When assisting a client in preparing a health care proxy, designation of health care surrogate, or your state's equivalent, it is important to stress to the client that the designated agent may have to withstand pressure from other distressed family members regarding the client's wishes with respect to certain medical treatments. The designated agent should be a person who knows the client's wishes specifically regarding artificial nutrition and hydration as well as other life-saving techniques, and who will comply with the client's requests. It is important to stress to your client that even if he or she has executed a health care proxy or designation of health care surrogate, if the client is competent when medical treatment becomes necessary, the client will make the decision, not the agent.

A living will is a document that the client may execute providing specific directions to his or her physician, family, and designated health care agent concerning his or her wishes about medical treatment that the client does or does not want to have. The living will may be the appropriate document to address the client's feelings regarding life-sustaining treatments and medications, depending on the state.

When assisting clients in preparing advance directives, you should make an effort to ascertain whether the advance directives will remain valid should the client move to another state. Even if the client has executed an advance directive in one state and is hospitalized in another state, under the federal Patient Self-Determination Act (42 U.S.C. § 1395cc(f)), the client will be given the opportunity to prepare an advanced directive that complies with that state's law before admittance to the hospital.

Long-Term Care Planning

The most difficult topic to raise with elderly clients and their families is the issue of nursing homes and their costs. While discussions of nursing homes can be heart-wrenching, it is more important to discuss the possibility and costs associated with nursing homes than it is to explain estate taxes. Nursing homes have a great impact on clients and their families, both financially and emotionally. Medicaid is the federal program that pays for the long-term care costs typically associated with nursing homes, not Medicare. While Medicaid may pay for nursing home costs, it remains necessary for the lawyer to help clients and their families understand and plan for long-term care.

Recent federal legislation makes it a crime for a lawyer to counsel clients for a fee regarding the transfer of assets for the purpose of qualifying for Medicaid if it results in a period of ineligibility. This legislation was enacted in response to and as a result of the repeal of the "Granny Goes to Jail" law.

This federal law has become the target of a lawsuit initiated by the New York State Bar Association (NYSBA). NYSBA's complaint emphasizes that criminalizing the counseling of or assistance to an individual to regarding the disposal of assets violates the constitutional protection of freedom of speech encompassed in the First Amendment. In other words, the statute criminalizes protected speech regarding non-criminal conduct. Further, NYSBA alleges that the statute violates the due process clause of the Fifth Amendment because the statute is unconstitutionally overbroad and vague, and the enforcement of the statute is uncertain and may be varied.

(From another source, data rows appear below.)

(** The builder followed by the collector on the file just built. *)
Lemma built_dataset_collected env output_file url account_id w :
  (health_check env (client_aenter (client_init url)) w).1 = Return true →
  let self := client_aenter (client_init url) in
  ∃ (rows enriched : list dict) w1 w',
    Dataset.create_test_dataset output_file w = (Return output_file, w1)
    ∧ fs w1 = <[output_file := rows]> (fs w)
    ∧ Return <$> rows
      = Row.rows_of Dataset.tool_definitions 0 Dataset.test_scenarios
    ∧ Collector.collect_ai_responses env output_file url account_id w1
      = (Return (Collector.enriched_file_of output_file), w')
    ∧ fs w' = <[Collector.enriched_file_of output_file := enriched]> (fs w1)
    ∧ http_log w'
      = http_log w
        ++ health_request self
           :: (Run.request_of self account_id <$> Dataset.test_scenarios)
    ∧ Row.id_of <$> enriched
      = Some <$> ["test_01"; "test_02"; "test_03"; "test_04"; "test_05";
                  "test_06"; "test_07"; "test_08"; "test_09"; "test_10";
                  "test_11"]
    ∧ Forall (λ record, Dict.contains record "response" = true) enriched.
Proof.
  intros Hhealth self.
  destruct (write_dataset_rows output_file Dataset.tool_definitions
              Dataset.test_scenarios w test_scenarios_labelled)
    as (rows & Hrun & Hrows).
  set (w1 := set_fs (λ f, <[output_file := rows]> f) w).
  assert (Dataset.create_test_dataset output_file w = (Return output_file, w1))
    as Hcreate.
  { unfold Dataset.create_test_dataset. py_unfold. by rewrite Hrun. }
  assert (fs w1 !! output_file = Some rows) as Hfile
    by (simpl; by rewrite lookup_insert_eq).
  assert ((health_check env self w1).1 = Return true) as Hhealth1.
  { rewrite health_check_open in Hhealth |- * by done. done. }
  assert (Forall (λ s, Run.is_scenario s = true) rows) as Hs.
  { eapply Forall_impl; [by apply built_rows_fresh|]. intros s H.
    unfold Run.is_fresh_scenario in H. by apply andb_true_iff in H as [? _]. }
  exists rows. eexists _, w1, _. split; [done|]. split; [done|].
  split; [done|]. split.
  { apply (collect_scenarios env output_file url account_id w1 rows
             Hfile Hhealth1 Hs). }
  simpl. split; [done|]. split; [|split].
  - do 2 f_equal.
    apply (request_of_queries self account_id rows Dataset.test_scenarios).
    rewrite (built_rows_eq rows Hrows). vm_compute. reflexivity.
  - rewrite fmap_imap.
    rewrite (imap_ext _ (const Row.id_of)).
    + rewrite imap_const, (built_rows_ids rows Hrows). vm_compute. reflexivity.
    + intros i s _. apply record_keeps_id.
  - apply Forall_lookup. intros i record Hi.
    rewrite list_lookup_imap in Hi.
    destruct (rows !! i) as [s|]; [|done]. simpl in Hi. injection Hi as <-.
    apply record_has_response.
Qed.
(** * The prediction store of reflux ([src/stores/prediction.js])

    A shallow embedding of the Pinia store [usePredictionStore] and of the
    helper [urlToBase64], with the properties of its specification.

    Scope of the model.
    - JavaScript numbers are binary64 floats ([PrimFloat.float]); strings
      are sequences of characters, and [toLowerCase] acts on the ASCII
      letters (no other character becomes a letter of the image extensions
      it is compared with).
    - Identifiers ([id], [metadata.prediction_id], the [id] of a prediction
      and the API token) are JavaScript primitives; every other payload
      ([input], [output], [status], the placement numbers) is an arbitrary
      JSON-like value.  The registry as local storage may hold it, where an
      entry, its metadata and its [prediction_id] are any JSON values, is
      read by [Raw.cleanupOutputs], which agrees with the action of the
      store on the entries described here.
    - An entry of [outputs] is either [null] or an object; its [metadata] is
      either absent or an object.  Metadata objects live in a heap and are
      held by reference, because [updateOutputPosition] assigns to their
      fields in place and the spread copy [{...output}] of the poller shares
      them.  Output objects are never assigned to in place, so they are
      values.
    - The network ([$fetch], [fetch], [FileReader]) and the two number
      conversions of the runtime ([Number(s)], and the number-to-string
      conversion of a template literal) are parameters, collected in [Env];
      the answer of the network depends on the request only.  Every request
      issued is appended to a log.
    - One action runs to completion before the next one starts; logging to
      the console is left out. *)

From Stdlib Require Import ZArith String Ascii List PrimFloat SpecFloat FloatOps.
From Stdlib Require Import Decimal DecimalString DecimalN.
From stdpp Require Import base option list strings.
(** X3: the record determines the README: two invocations that hand over
    the same record both read the same text. *)
Theorem same_record_same_readme (w1 w2 : world) (r : kwargs) :
  record w1 = Some r → record w2 = Some r →
  ∃ text, readme_text w1 = Some text ∧ readme_text w2 = Some text.
Proof.
  intros H1 H2.
  destruct (record_inv w1 r H1) as (t1 & Ht1 & ->).
  destruct (record_inv w2 _ H2) as (t2 & Ht2 & E).
  injection E as ->. eauto.
Qed.

Lemma same_record_same_readme_witness :
  record (at_root (RegularFile true "# einops")) = Some (metadata "# einops") ∧
  record (elsewhere (RegularFile true "# einops")) = Some (metadata "# einops") ∧
  ∃ text, readme_text (at_root (RegularFile true "# einops")) = Some text
          ∧ readme_text (elsewhere (RegularFile true "# einops")) = Some text.
Proof.
  split; [vm_compute; reflexivity|]. split; [vm_compute; reflexivity|].
  apply (same_record_same_readme
           (at_root (RegularFile true "# einops"))
           (elsewhere (RegularFile true "# einops"))
           (metadata "# einops"));
    vm_compute; reflexivity.
Defined.

(** X5: every record handed over names the project [einops], version
    [0.7.0], with the script's description, home page and the markdown
    content type for [long_description]. *)
Theorem fixed_scalar_fields (w : world) (r : kwargs) :
  record w = Some r →
  kwarg "name" r = Some (VStr "einops") ∧
  kwarg "version" r = Some (VStr "0.7.0") ∧
  kwarg "description" r = Some (VStr "A new flavour of deep learning operations") ∧
  kwarg "long_description_content_type" r = Some (VStr "text/markdown") ∧
  kwarg "url" r = Some (VStr "https://github.com/arogozhnikov/einops").
Proof.
  intros H. destruct (record_inv w r H) as (text & _ & ->).
  repeat split.
Qed.

Lemma fixed_scalar_fields_witness :
  record (at_root (RegularFile true "# einops")) = Some (metadata "# einops") ∧
  kwarg "name" (metadata "# einops") = Some (VStr "einops").
Proof.
  split.
  - vm_compute. reflexivity.
  - apply (fixed_scalar_fields (at_root (RegularFile true "# einops"))).
    vm_compute. reflexivity.
Defined.
#[global] Instance interior_dec w h x y : Decision (interior w h x y).
Proof. unfold interior; apply _. Defined.

(** Every cell that can be read is ALIVE or DEAD. *)
Definition binary (gr : list (list Z)) : Prop :=
  forall x y v, load gr x y = Ok v -> v = ALIVE \/ v = DEAD.

(** The shape [tick] relies on: the arrays have the recorded sizes, and the
    sizes are ones [new] accepts. *)
Definition well_formed (g : Game) : Prop :=
  shaped (width g) (height g) (grid g) /\
  0 <= width g /\ (0 < width g -> 0 <= height g).

(** The outermost one-cell border holds no live cell. *)
Definition border_dead (g : Game) : Prop :=
  forall x y, on_border (width g) (height g) x y -> load (grid g) x y = Ok DEAD.

(** The grid [gr] holds exactly the picture [f]. *)
Definition shows (w h : Z) (gr : list (list Z)) (f : Z -> Z -> Z) : Prop :=
  forall px py, in_grid w h px py -> load gr px py = Ok (f px py).

(** Executable checks of [shaped] and [binary]. *)
Definition shapedb (w h : Z) (gr : list (list Z)) : bool :=
  (Z.of_nat (length gr) =? Z.max 0 w) &&
  forallb (fun col => Z.of_nat (length col) =? Z.max 0 h) gr.

Definition binaryb (gr : list (list Z)) : bool :=
  forallb (forallb (fun v => (v =? ALIVE) || (v =? DEAD))) gr.
(** With fuel beyond the number of empty cells, [solver] returns on every
    9x9 board, the board is restored, and the boards printed are exactly
    the legal fills. *)
Lemma solver_spec fuel :
  ∀ G, wf9 G → (empties G < fuel)%nat → solver_returns fuel G.
Proof.
  induction fuel as [|fuel IH]; intros G HG Hfuel out; [lia|].
  rewrite solver_S. set (s := State G out).
  rewrite (bind_Ok _ _ _ _ _ (len_board_wf9 s HG)), bind_run.
  assert (Hcell : ∀ r c, 0 ≤ r < 9 → 0 ≤ c < 9 →
            fill_cell fuel r c s = Ok Continue s ∧ cell G r c ≠ 0 ∨
            ∃ ps, fill_cell fuel r c s = Ok (Return ()) (State G (out ++ ps)) ∧
                  ∀ P, P ∈ ps ↔ legal_fill G P).
  { intros r c Hr Hc. destruct (decide (cell G r c = 0)) as [E|E].
    - right. by apply fill_cell_empty.
    - left. split; [|done]. by apply fill_cell_filled. }
  assert (Hrow : ∀ r, 0 ≤ r < 9 →
            fill_row fuel r s = Ok Continue s ∧ (∀ c, 0 ≤ c < 9 → cell G r c ≠ 0) ∨
            ∃ ps, fill_row fuel r s = Ok (Return ()) (State G (out ++ ps)) ∧
                  ∀ P, P ∈ ps ↔ legal_fill G P).
  { intros r Hr. unfold fill_row. rewrite (bind_Ok _ _ _ _ _ (len_row_wf9 s HG)).
    destruct (for_in_scan (range 0 9) (fill_cell fuel r) s)
      as [[E Hall]|(c & [] & s' & Hc%elem_of_range & Ec & E)].
    - intros c Hc%elem_of_range.
      destruct (Hcell r c Hr Hc) as [[? _]|(ps & ? & _)]; eauto.
    - left. split; [done|]. intros c Hc.
      destruct (Hcell r c Hr Hc) as [[_ ?]|(ps & E' & _)]; [done|].
      rewrite Hall in E' by (by apply elem_of_range). done.
    - right. destruct (Hcell r c Hr Hc) as [[E' _]|(ps & E' & Hps)]; [congruence|].
      exists ps. split; [congruence | done]. }
  destruct (for_in_scan (range 0 9) (fill_row fuel) s)
    as [[E Hall]|(r & [] & s' & Hr%elem_of_range & Er & E)].
  - intros r Hr%elem_of_range.
    destruct (Hrow r Hr) as [[? _]|(ps & ? & _)]; eauto.
  - rewrite E. rewrite print_board_wf9 by done. exists [G]. split; [done|].
    intros P. rewrite list_elem_of_singleton. symmetry. apply legal_fill_complete; [done|].
    intros r c Hr Hc.
    destruct (Hrow r Hr) as [[_ ?]|(ps & E' & _)]; [auto|].
    rewrite Hall in E' by (by apply elem_of_range). done.
  - rewrite E, ret_run. destruct (Hrow r Hr) as [[E' _]|(ps & E' & Hps)]; [congruence|].
    exists ps. split; [congruence | done].
Qed.
Lemma killpg_adds s : adds_only trace reads_lines (killpg_getpgid s).
Proof.
  unfold killpg_getpgid.
  assert (L : adds_only trace reads_lines
    (env_move ;;
     with_process (fun p =>
       match child p with
       | Reaped => effect_ (KillpgRaised s ProcessLookupError) ;;
                   raise ProcessLookupError
       | _ => ret tt
       end))).
  { apply adds_only_bind; [apply env_move_adds|intros _].
    apply with_process_adds. intros p.
    destruct (child p); try (now apply runner_silent).
    apply adds_only_bind; [now apply effect_adds|intros _].
    now apply runner_silent. }
  apply adds_only_bind; [exact L|intros _].
  apply adds_only_bind; [exact L|intros _].
  intros w. destruct (may_signal w).
  - now apply effect_adds.
  - apply adds_only_bind; [now apply effect_adds|intros _].
    now apply runner_silent.
Qed.

Lemma wait_adds t : adds_only trace reads_lines (wait t).
Proof.
  unfold wait. apply adds_only_bind; [apply env_move_adds|intros _].
  apply with_process_adds. intros p.
  destruct (poll_popen false p) as [p' [c|]].
  - apply adds_only_bind; [now apply runner_silent|intros _].
    apply adds_only_bind; [now apply effect_adds|intros _].
    now apply runner_silent.
  - destruct t.
    + apply adds_only_bind; [now apply effect_adds|intros _].
      now apply runner_silent.
    + now apply runner_silent.
Qed.


(** The parts of [stop] after the interrupt and after the terminate
    signal, and its handlers. *)
Let handler : exn -> M unit := fun e =>
  match e with
  | ProcessLookupError => emit (SYSTEM "Process already terminated")
  | _ => emit (output_signal
                 (lit "[SYSTEM] Error stopping process: " ++ str_of_exn e))
  end.

Let after_kill : M unit :=
  wait None ;; emit (SYSTEM "Process killed").

Let after_terminate : M unit :=
  r <- wait (Some 3) ;;
  match r with
  | Some _ => emit (SYSTEM "Process terminated")
  | None =>
      emit (SYSTEM "Force killing process...") ;;
      killpg_getpgid SIGKILL ;;
      after_kill
  end.

Let after_interrupt : M unit :=
  emit (SYSTEM "Waiting for clean shutdown...") ;;
  r <- wait (Some 10) ;;
  match r with
  | Some _ => emit (SYSTEM "Process stopped cleanly")
  | None =>
      emit (SYSTEM "Clean shutdown timeout, forcing termination...") ;;
      killpg_getpgid SIGTERM ;;
      after_terminate
  end.

Let signalling : M unit :=
  emit (SYSTEM "Sending SIGINT (Ctrl+C) to tunnel process...") ;;
  killpg_getpgid SIGINT ;;
  after_interrupt.

Lemma handler_adds e : adds_only trace reads_lines (handler e).
Proof. destruct e; now apply emit_adds. Qed.

Lemma after_kill_adds : adds_only trace reads_lines after_kill.
Proof.
  apply adds_only_bind; [apply wait_adds|intros _]. apply emit_adds.
Qed.

Lemma after_terminate_adds : adds_only trace reads_lines after_terminate.
Proof.
  apply adds_only_bind; [apply wait_adds|intros [c|]]; [apply emit_adds|].
  apply adds_only_bind; [apply emit_adds|intros _].
  apply adds_only_bind; [apply killpg_adds|intros _]. apply after_kill_adds.
Qed.

Lemma after_interrupt_adds : adds_only trace reads_lines after_interrupt.
Proof.
  apply adds_only_bind; [apply emit_adds|intros _].
  apply adds_only_bind; [apply wait_adds|intros [c|]]; [apply emit_adds|].
  apply adds_only_bind; [apply emit_adds|intros _].
  apply adds_only_bind; [apply killpg_adds|intros _].
  apply after_terminate_adds.
Qed.

Lemma signalling_adds : adds_only trace reads_lines signalling.
Proof.
  apply adds_only_bind; [apply emit_adds|intros _].
  apply adds_only_bind; [apply killpg_adds|intros _].
  apply after_interrupt_adds.
Qed.

(** What is on the trace when a part of [stop] takes over stays in
    front of whatever that part and the handlers add. *)
Lemma part_keeps_front (m : M unit) w0 w front :
  adds_only trace reads_lines m ->
  trace w = trace w0 ++ front ->
  exists tr',
    skipn (List.length (trace w0))
          (trace (final_world (try_except m handler w)))
    = front ++ tr'.
Proof.
  intros Hm T.
  destruct (adds_only_try trace reads_lines m handler Hm handler_adds w)
    as (tr' & T' & _).
  exists tr'. rewrite T', T, <- app_assoc. apply skipn_added.
Qed.

(** [stop] when [poll] has answered [None]. *)
Lemma stop_signalling w w1 :
  process w <> None ->
  poll (set_running false w) = Ok None w1 ->
  stop w = try_except signalling handler w1.
Proof.
  intros Pw E. unfold stop.
  rewrite (bind_ok (put_running false) _ w tt (set_running false w) eq_refl).
  rewrite (bind_ok get_process _ (set_running false w) (process w)
               (set_running false w) eq_refl).
  destruct (process w) as [p|]; [|contradiction].
  rewrite (bind_ok _ _ _ _ _ E). reflexivity.
Qed.

(** Against a child that lives through the first three moves, the
    interrupt goes out. *)
Lemma interrupt_stage n w :
  alive_for (3 + n) w -> may_signal w = true ->
  exists w3,
    stop w = try_except after_interrupt handler w3
    /\ alive_for n w3 /\ may_signal w3 = true
    /\ trace w3 = trace w ++ [Emit SIGINT_MSG; Killpg SIGINT].
Proof.
  intros H Ms.
  assert (H0 : alive_for (S (S (S n))) (set_running false w)) by exact H.
  destruct (poll_alive _ _ H0) as (w1 & E1 & A1 & T1 & M1).
  assert (Pw : process w <> None).
  { destruct (alive_for_process _ _ H) as (p & -> & _). discriminate. }
  rewrite (stop_signalling w w1 Pw E1).
  unfold signalling.
  rewrite (try_bind_ok (emit _) _ handler w1 tt _ eq_refl).
  assert (A2 : alive_for (S (S n)) (log (Emit SIGINT_MSG) w1)) by exact A1.
  assert (M2 : may_signal (log (Emit SIGINT_MSG) w1) = true)
    by (simpl in *; congruence).
  destruct (killpg_alive SIGINT _ _ A2 M2) as (w3 & E3 & A3 & T3 & M3).
  rewrite (try_bind_ok _ _ handler _ tt _ E3).
  exists w3. split; [reflexivity|]. split; [exact A3|]. split; [exact M3|].
  rewrite T3. simpl. simpl in T1. rewrite T1, <- app_assoc. reflexivity.
Qed.

(** Against a child that lives on, the wait of ten seconds runs out
    and the terminate signal goes out. *)
Lemma terminate_stage n w3 :
  alive_for (3 + n) w3 -> may_signal w3 = true ->
  exists w7,
    try_except after_interrupt handler w3
    = try_except after_terminate handler w7
    /\ alive_for n w7 /\ may_signal w7 = true
    /\ trace w7 = trace w3 ++ [Emit WAITING_MSG; Waited (Some 10) None;
                               Emit TIMEOUT_MSG; Killpg SIGTERM].
Proof.
  intros H Ms. unfold after_interrupt.
  rewrite (try_bind_ok (emit _) _ handler w3 tt _ eq_refl).
  assert (A4 : alive_for (S (S (S n))) (log (Emit WAITING_MSG) w3)) by exact H.
  destruct (wait_alive 10 _ _ A4) as (w5 & E5 & A5 & T5 & M5).
  rewrite (try_bind_ok _ _ handler _ None _ E5).
  rewrite (try_bind_ok (emit _) _ handler w5 tt _ eq_refl).
  assert (A6 : alive_for (S (S n)) (log (Emit TIMEOUT_MSG) w5)) by exact A5.
  assert (M6 : may_signal (log (Emit TIMEOUT_MSG) w5) = true)
    by (simpl in *; congruence).
  destruct (killpg_alive SIGTERM _ _ A6 M6) as (w7 & E7 & A7 & T7 & M7).
  rewrite (try_bind_ok _ _ handler _ tt _ E7).
  exists w7. split; [reflexivity|]. split; [exact A7|]. split; [exact M7|].
  rewrite T7. simpl. rewrite T5. simpl. rewrite <- !app_assoc. reflexivity.
Qed.

(** Against a child that still lives on, the wait of three seconds
    runs out and the kill signal goes out. *)
Lemma kill_stage n w7 :
  alive_for (3 + n) w7 -> may_signal w7 = true ->
  exists w10,
    try_except after_terminate handler w7
    = try_except after_kill handler w10
    /\ alive_for n w10 /\ may_signal w10 = true
    /\ trace w10 = trace w7 ++ [Waited (Some 3) None; Emit KILLING_MSG;
                                Killpg SIGKILL].
Proof.
  intros H Ms. unfold after_terminate.
  destruct (wait_alive 3 _ _ H) as (w8 & E8 & A8 & T8 & M8).
  rewrite (try_bind_ok _ _ handler _ None _ E8).
  rewrite (try_bind_ok (emit _) _ handler w8 tt _ eq_refl).
  assert (A9 : alive_for (S (S n)) (log (Emit KILLING_MSG) w8)) by exact A8.
  assert (M9 : may_signal (log (Emit KILLING_MSG) w8) = true)
    by (simpl in *; congruence).
  destruct (killpg_alive SIGKILL _ _ A9 M9) as (w10 & E10 & A10 & T10 & M10).
  rewrite (try_bind_ok _ _ handler _ tt _ E10).
  exists w10. split; [reflexivity|]. split; [exact A10|]. split; [exact M10|].
  rewrite T10. simpl. rewrite T8. rewrite <- !app_assoc. reflexivity.
Qed.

NYSBA's complaint requests that the U.S. District Court of the Northern District of New York declare Section 4734 violative of the First and Fifth Amendments and permanently enjoin enforcement of the statute. The outcome of this federal lawsuit will affect how lawyers assist middle- and lower-middle-income elderly clients in becoming eligible for Medicaid as well as how elderly clients may protect their assets and children's inheritance from devastating long-term care costs.